**DESCRIPTION OF THE TASK:**
Once the line holding "assert (A : asks a h a1 h1)." is found in the listing below, write it out and each later line exactly, up to and including the one holding "repeat match goal with p".

+++

Lemma asks_pop a h a' h' : pop_back trivial a h = Some (a', h') -> asks a h a' h'.
Proof.
  unfold pop_back. destruct (empty a); [done|]. destruct trivial; cbn; [intros [= <- <-]; by apply asks_same|].
  destruct (back a) as [p|]; [|done]. cbn. destruct (destroy p h) eqn:E; [|done]. cbn. intros [= <- <-].
  apply asks_same; [done|]. by eapply destroy_blocks.
Qed.

Lemma asks_push_loop fuel n x : forall a h a' h', push_loop sizeof trivial fuel a n x h = Some (a', h') -> asks a h a' h'.
Proof.
  induction fuel as [|fuel IH]; intros a h a' h'; cbn [push_loop]; [done|].
  destruct (n =? m_size a); [intros [= <- <-]; by apply asks_same|].
  destruct (push_back _ _ _ _ _) as [[[o a1] h1]|] eqn:E; [|done]. cbn. intros R.
  eapply asks_trans; [by eapply asks_push|by apply IH].
Qed.
Lemma asks_pop_loop fuel n : forall a h a' h', pop_loop trivial fuel a n h = Some (a', h') -> asks a h a' h'.
Proof.
  induction fuel as [|fuel IH]; intros a h a' h'; cbn [pop_loop]; [done|].
  destruct (n =? m_size a); [intros [= <- <-]; by apply asks_same|].
  destruct (pop_back _ _ _) as [[a1 h1]|] eqn:E; [|done]. cbn. intros R.
  eapply asks_trans; [by eapply asks_pop|by apply IH].
Qed.
Lemma asks_chop a pos h a' h' : chop trivial a pos h = Some (a', h') -> asks a h a' h'.
Proof.
  unfold chop. destruct (pos <? m_size a); [|done]. destruct trivial; cbn; [intros [= <- <-]; by apply asks_same|].
  destruct (chop_loop _ _ _ _) eqn:E; [|done]. cbn. intros [= <- <-]. apply asks_same; [done|]. by eapply chop_loop_blocks.
Qed.

Lemma asks_resize a n x h a' h' : resize sizeof trivial a n x h = Some (a', h') -> asks a h a' h'.
Proof.
  unfold resize. destruct (n =? m_size a); [intros [= <- <-]; by apply asks_same|].
  destruct (m_size a <? n).
  - destruct (reserve _ _ _ _ _) as [[[o a1] h1]|] eqn:E; [|done]. cbn [mbind option_bind]. apply asks_reserve in E.
    destruct o; cbn [negb]; [by intros [= <- <-]|]. intros R. eapply asks_trans; [exact E|by eapply asks_push_loop].
  - destruct (if trivial then _ else _) as [[a1 h1]|] eqn:E; [|done]. cbn. intros [= <- <-].
    assert (A : asks a h a1 h1).
    { revert E. case_eq trivial; intros Et E; [injection E as <- <-; by apply asks_same|].
      eapply asks_pop_loop. rewrite Et. exact E. }
    eapply asks_trans; [exact A|by apply asks_same].
Qed.

Lemma asks_cmd a c h r a' h' : run_cmd sizeof trivial a c h = Some (r, a', h') -> asks a h a' h'.
Proof.
  destruct c; cbn [run_cmd]; intros E;
    repeat match goal with H : (_ ≫= _) = Some _ |- _ => apply bind_Some in H as (? & ? & ?) end;
    repeat match goal with p : (_ * _)%type |- _ => destruct p end; simplify_eq/=;
    try (by apply asks_same); eauto using asks_push, asks_pop, asks_resize, asks_chop, asks_reserve.
  unfold clear in *. destruct (negb (empty a)); [by eapply asks_chop|]. simplify_eq. by apply asks_same.
Qed.
End Asks.

(** * Properties *)

(** C25: Every operation of Mem_root_array implements the operation on a sequence
    of elements with a capacity, provided that the number of bytes asked for, the
    capacity times the size of an element, fits in 64 bits and that the argument
    of push_back and resize is not an element of the array (for these two see
    root_array_reserve_overflow and root_array_push_own_element): an array starts
    empty, and from any array that holds a sequence, push_back, pop_back, resize,
    chop, clear, reserve, at, back, size, capacity and empty are defined where the
    operation on the sequence is, return the same and leave the resulting
    sequence.  No block is asked for while the capacity stays the same; push_back
    grows a full array to 20 elements at first, then to twice as many.  When the
    memory root has no memory the array is unchanged: push_back and reserve return
    true, resize reports nothing. *)
Theorem root_array_refines_sequence {T} `{HM : MemRoot T, !LawfulRoot} (sizeof : Z) (trivial : bool)
    (h : heap T) (a : Mem_root_array) (vs : list T) (cap : Z) (c : cmd T) (r : result T)
    (vs' : list T) (cap' : Z) :
  0 < sizeof < 2 ^ 58 ->
  rep sizeof h Mem_root_array_new [] 0 /\
  (rep sizeof h a vs cap -> cmd_ok sizeof c ->
   astep (grants sizeof h) c (vs, cap) = Some (r, (vs', cap')) ->
   exists a' h', run_cmd sizeof trivial a c h = Some (r, a', h') /\ rep sizeof h' a' vs' cap' /\
     (cap' = cap -> blocks h' = blocks h)).
Proof.
  intros Hsz. split.
  - split; [done|done|cbn; lia|by left].
  - intros Hr Hok Hs. destruct (root_cmd_ok sizeof trivial Hsz h a vs cap c r vs' cap' Hr Hok Hs) as (a' & h' & E & Hr').
    exists a', h'. split; [done|]. split; [done|]. intros Ec. apply (asks_cmd _ _ _ _ _ _ _ _ E).
    by rewrite (rep_capacity _ _ _ _ _ Hr), (rep_capacity _ _ _ _ _ Hr').
Qed.

(** A memory root that numbers its blocks and has 1000 bytes for each. *)
Definition demo_root : @MemRoot Z := fun h n =>
  if n <? 1000 then Some (fresh (dom (blocks h))) else None.

#[local] Instance demo_root_lawful : @LawfulRoot Z demo_root.
Proof.
  split; intros h n b; unfold alloc_root, demo_root; destruct (Z.ltb_spec n 1000) as [Hn|Hn]; intros [= <-].
  - apply not_elem_of_dom, is_fresh.
  - lia.
Qed.

Definition demo_heap : heap Z := mkHeap ∅ ∅.

Lemma root_array_refines_witness :
  exists a' h', @run_cmd Z demo_root 8 false Mem_root_array_new (Resize 3 7) demo_heap = Some (RUnit, a', h') /\
    rep 8 h' a' [7; 7; 7] 3 /\ (3 = 0 -> blocks h' = blocks demo_heap).
Proof.
  destruct (@root_array_refines_sequence Z demo_root demo_root_lawful 8 false demo_heap Mem_root_array_new [] 0
    (Resize 3 7) RUnit [7; 7; 7] 3 ltac:(lia)) as [H1 H2].
  exact (H2 H1 ltac:(cbn; lia) ltac:(vm_compute; reflexivity)).
Defined.

(** ** Overflow *)

(** [push_back] of each of [vs]. *)
Fixpoint push_all {T} `{MemRoot T} (sizeof : Z) (trivial : bool) (a : Mem_root_array) (vs : list T) (h : heap T) :
    option (Mem_root_array * heap T) :=
  match vs with
  | [] => Some (a, h)
  | v :: vs =>
    '(_, a, h) ← push_back sizeof trivial a (Object v) h;
    push_all sizeof trivial a vs h
  end.

(** Pushing into a block of [bytes] bytes while the capacity says [cap]. *)
Lemma push_into {T} `{MemRoot T} sizeof trivial (h : heap T) b k cap bytes v :
  blocks h !! b = Some bytes -> 0 <= k < cap -> cap < 2 ^ 64 ->
  push_back sizeof trivial (mkArray (Some b) k cap) (Object v) h =
    if (k + 1) * sizeof <=? bytes
    then Some (false, mkArray (Some b) (k + 1) cap, mkHeap (<[(b, k) := v]> (objs h)) (blocks h)) else None.
Proof.
  intros Hb Hk Hcap. unfold push_back. cbn [m_capacity m_size m_array].
  destruct (Z.eqb_spec 0 cap); [lia|]. cbn [mbind option_bind m_capacity m_size].
  destruct (Z.eqb_spec k cap); [lia|]. cbn [mbind option_bind address m_array m_size m_capacity deref].
  unfold construct. cbn [fst snd]. rewrite Hb, wrap_small by (unfold in_u; lia).
  destruct (Z.leb_spec 0 k); [|lia]. cbn [andb]. by destruct ((k + 1) * sizeof <=? bytes).
Qed.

+++

**SOLUTION TO THIS TASK:**
    assert (A : asks a h a1 h1).
    { revert E. case_eq trivial; intros Et E; [injection E as <- <-; by apply asks_same|].
      eapply asks_pop_loop. rewrite Et. exact E. }
    eapply asks_trans; [exact A|by apply asks_same].
Qed.

Lemma asks_cmd a c h r a' h' : run_cmd sizeof trivial a c h = Some (r, a', h') -> asks a h a' h'.
Proof.
  destruct c; cbn [run_cmd]; intros E;
    repeat match goal with H : (_ ≫= _) = Some _ |- _ => apply bind_Some in H as (? & ? & ?) end;
    repeat match goal with p : (_ * _)%type |- _ => destruct p end; simplify_eq/=;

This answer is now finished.